→ TASK TO CARRY OUT
Reproduce exactly the lines below from the one containing "[nonempty ∅] =>" through the one containing "induction l as [| y r IH]; cbn.", including both, and nothing else.

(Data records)
|---|

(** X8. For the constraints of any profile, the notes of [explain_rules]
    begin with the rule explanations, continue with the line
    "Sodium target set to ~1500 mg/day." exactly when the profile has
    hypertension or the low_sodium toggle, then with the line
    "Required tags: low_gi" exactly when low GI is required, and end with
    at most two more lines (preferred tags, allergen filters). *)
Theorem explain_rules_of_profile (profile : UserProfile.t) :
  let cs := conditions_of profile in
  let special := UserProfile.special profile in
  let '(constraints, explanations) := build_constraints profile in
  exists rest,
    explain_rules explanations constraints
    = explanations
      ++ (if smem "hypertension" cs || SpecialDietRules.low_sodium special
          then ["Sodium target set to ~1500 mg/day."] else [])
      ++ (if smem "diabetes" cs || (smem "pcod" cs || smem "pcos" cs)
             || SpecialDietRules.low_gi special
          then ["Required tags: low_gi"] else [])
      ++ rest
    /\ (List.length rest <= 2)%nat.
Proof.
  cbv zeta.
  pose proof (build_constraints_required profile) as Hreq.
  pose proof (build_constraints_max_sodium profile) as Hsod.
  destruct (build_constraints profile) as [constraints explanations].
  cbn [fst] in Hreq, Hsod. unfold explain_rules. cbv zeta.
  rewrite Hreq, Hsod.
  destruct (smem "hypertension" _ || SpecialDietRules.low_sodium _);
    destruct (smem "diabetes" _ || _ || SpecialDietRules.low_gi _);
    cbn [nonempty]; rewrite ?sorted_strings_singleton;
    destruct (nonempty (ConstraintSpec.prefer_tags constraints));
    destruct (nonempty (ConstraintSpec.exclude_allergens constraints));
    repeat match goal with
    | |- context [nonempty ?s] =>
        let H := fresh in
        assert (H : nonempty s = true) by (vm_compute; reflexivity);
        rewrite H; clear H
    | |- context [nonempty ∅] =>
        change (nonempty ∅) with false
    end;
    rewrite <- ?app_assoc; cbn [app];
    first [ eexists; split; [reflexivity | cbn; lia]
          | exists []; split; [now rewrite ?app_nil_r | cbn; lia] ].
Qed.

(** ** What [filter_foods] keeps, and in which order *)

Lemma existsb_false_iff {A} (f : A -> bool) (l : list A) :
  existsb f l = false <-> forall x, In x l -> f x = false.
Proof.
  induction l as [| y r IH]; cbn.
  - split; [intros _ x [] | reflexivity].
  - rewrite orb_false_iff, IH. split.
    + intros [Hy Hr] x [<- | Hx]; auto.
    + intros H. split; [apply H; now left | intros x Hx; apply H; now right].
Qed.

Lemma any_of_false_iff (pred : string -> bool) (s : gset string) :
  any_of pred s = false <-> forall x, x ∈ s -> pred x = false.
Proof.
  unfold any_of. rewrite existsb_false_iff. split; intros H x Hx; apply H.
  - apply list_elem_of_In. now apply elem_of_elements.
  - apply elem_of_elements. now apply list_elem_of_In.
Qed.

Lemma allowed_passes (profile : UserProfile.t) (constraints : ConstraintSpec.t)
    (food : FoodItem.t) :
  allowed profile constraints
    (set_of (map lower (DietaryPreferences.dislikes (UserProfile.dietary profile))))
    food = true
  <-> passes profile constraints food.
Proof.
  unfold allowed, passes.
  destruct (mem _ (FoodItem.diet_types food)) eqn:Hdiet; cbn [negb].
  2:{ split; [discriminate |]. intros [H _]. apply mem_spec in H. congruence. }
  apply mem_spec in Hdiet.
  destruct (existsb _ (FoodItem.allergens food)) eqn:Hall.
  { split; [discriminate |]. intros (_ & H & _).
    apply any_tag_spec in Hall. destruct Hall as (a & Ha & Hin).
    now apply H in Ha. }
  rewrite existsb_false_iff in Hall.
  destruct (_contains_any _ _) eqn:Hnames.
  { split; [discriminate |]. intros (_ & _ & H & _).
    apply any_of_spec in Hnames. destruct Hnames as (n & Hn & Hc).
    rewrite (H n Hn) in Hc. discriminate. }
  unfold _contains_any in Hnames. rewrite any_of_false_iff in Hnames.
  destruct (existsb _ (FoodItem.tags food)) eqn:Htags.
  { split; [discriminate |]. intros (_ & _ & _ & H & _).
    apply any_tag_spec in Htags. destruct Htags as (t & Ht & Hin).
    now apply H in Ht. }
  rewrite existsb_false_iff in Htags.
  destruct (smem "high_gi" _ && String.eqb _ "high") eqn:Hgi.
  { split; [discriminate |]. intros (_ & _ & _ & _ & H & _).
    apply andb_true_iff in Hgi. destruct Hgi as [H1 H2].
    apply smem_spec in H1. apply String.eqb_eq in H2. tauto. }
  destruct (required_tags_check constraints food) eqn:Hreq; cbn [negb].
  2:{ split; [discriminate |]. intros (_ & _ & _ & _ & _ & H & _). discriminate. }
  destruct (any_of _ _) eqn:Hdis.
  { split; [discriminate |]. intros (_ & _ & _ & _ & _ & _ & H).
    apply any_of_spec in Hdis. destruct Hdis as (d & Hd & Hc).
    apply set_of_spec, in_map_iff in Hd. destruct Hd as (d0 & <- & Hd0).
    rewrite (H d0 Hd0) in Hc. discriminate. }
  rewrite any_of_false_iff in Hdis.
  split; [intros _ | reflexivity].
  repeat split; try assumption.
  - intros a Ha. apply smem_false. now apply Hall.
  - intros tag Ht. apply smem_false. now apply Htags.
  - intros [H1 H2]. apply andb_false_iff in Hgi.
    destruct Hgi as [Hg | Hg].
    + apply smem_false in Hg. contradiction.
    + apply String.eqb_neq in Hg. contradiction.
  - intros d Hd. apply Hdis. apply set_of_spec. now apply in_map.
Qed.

|---|

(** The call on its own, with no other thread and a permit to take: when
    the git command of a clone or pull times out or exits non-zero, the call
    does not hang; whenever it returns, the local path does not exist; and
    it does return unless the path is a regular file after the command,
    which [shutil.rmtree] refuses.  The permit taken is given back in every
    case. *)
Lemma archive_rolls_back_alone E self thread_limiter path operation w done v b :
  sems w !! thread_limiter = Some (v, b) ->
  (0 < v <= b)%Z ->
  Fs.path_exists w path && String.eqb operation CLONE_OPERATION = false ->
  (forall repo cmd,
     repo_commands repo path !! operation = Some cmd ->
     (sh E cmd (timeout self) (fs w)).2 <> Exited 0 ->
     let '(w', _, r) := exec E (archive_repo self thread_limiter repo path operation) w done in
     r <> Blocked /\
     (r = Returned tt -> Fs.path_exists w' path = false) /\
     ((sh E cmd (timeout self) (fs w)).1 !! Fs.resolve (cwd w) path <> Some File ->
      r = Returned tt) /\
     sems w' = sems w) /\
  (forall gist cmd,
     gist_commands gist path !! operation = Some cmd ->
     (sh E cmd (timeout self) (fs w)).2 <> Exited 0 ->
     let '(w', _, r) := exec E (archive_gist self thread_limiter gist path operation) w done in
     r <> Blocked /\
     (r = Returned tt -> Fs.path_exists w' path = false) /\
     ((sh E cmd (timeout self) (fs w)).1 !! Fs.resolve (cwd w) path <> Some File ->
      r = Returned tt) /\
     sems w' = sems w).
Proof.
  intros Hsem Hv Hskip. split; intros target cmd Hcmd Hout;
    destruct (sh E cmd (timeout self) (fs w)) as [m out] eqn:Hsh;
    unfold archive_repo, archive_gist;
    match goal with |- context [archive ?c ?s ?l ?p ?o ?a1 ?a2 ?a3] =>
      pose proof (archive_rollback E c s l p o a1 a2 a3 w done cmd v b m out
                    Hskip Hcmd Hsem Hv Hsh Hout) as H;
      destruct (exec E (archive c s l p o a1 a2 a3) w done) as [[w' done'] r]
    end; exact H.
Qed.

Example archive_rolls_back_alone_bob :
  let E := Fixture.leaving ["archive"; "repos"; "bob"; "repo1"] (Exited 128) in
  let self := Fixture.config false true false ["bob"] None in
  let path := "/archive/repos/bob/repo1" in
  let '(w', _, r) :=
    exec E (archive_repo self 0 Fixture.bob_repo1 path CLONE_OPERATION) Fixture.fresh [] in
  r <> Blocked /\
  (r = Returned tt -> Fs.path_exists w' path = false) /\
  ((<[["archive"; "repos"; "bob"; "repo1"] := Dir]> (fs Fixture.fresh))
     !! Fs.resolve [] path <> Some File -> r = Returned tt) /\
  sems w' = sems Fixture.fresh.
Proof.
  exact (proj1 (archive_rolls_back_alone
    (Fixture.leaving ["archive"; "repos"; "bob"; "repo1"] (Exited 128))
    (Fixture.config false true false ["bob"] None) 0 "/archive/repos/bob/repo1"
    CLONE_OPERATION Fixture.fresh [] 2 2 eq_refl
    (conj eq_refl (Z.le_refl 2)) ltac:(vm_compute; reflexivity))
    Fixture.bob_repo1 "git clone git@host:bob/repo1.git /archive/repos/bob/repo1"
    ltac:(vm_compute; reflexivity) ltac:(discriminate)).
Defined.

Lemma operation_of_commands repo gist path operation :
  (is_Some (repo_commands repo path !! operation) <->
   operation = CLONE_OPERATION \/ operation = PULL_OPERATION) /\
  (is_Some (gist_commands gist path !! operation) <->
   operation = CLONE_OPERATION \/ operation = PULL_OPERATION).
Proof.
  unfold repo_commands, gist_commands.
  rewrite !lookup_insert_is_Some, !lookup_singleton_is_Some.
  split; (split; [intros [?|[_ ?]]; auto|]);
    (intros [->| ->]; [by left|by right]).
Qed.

|---|

→ REPLY TO THE EXERCISE
    | |- context [nonempty ∅] =>
        change (nonempty ∅) with false
    end;
    rewrite <- ?app_assoc; cbn [app];
    first [ eexists; split; [reflexivity | cbn; lia]
          | exists []; split; [now rewrite ?app_nil_r | cbn; lia] ].
Qed.

(** ** What [filter_foods] keeps, and in which order *)

Lemma existsb_false_iff {A} (f : A -> bool) (l : list A) :
  existsb f l = false <-> forall x, In x l -> f x = false.
Proof.
  induction l as [| y r IH]; cbn.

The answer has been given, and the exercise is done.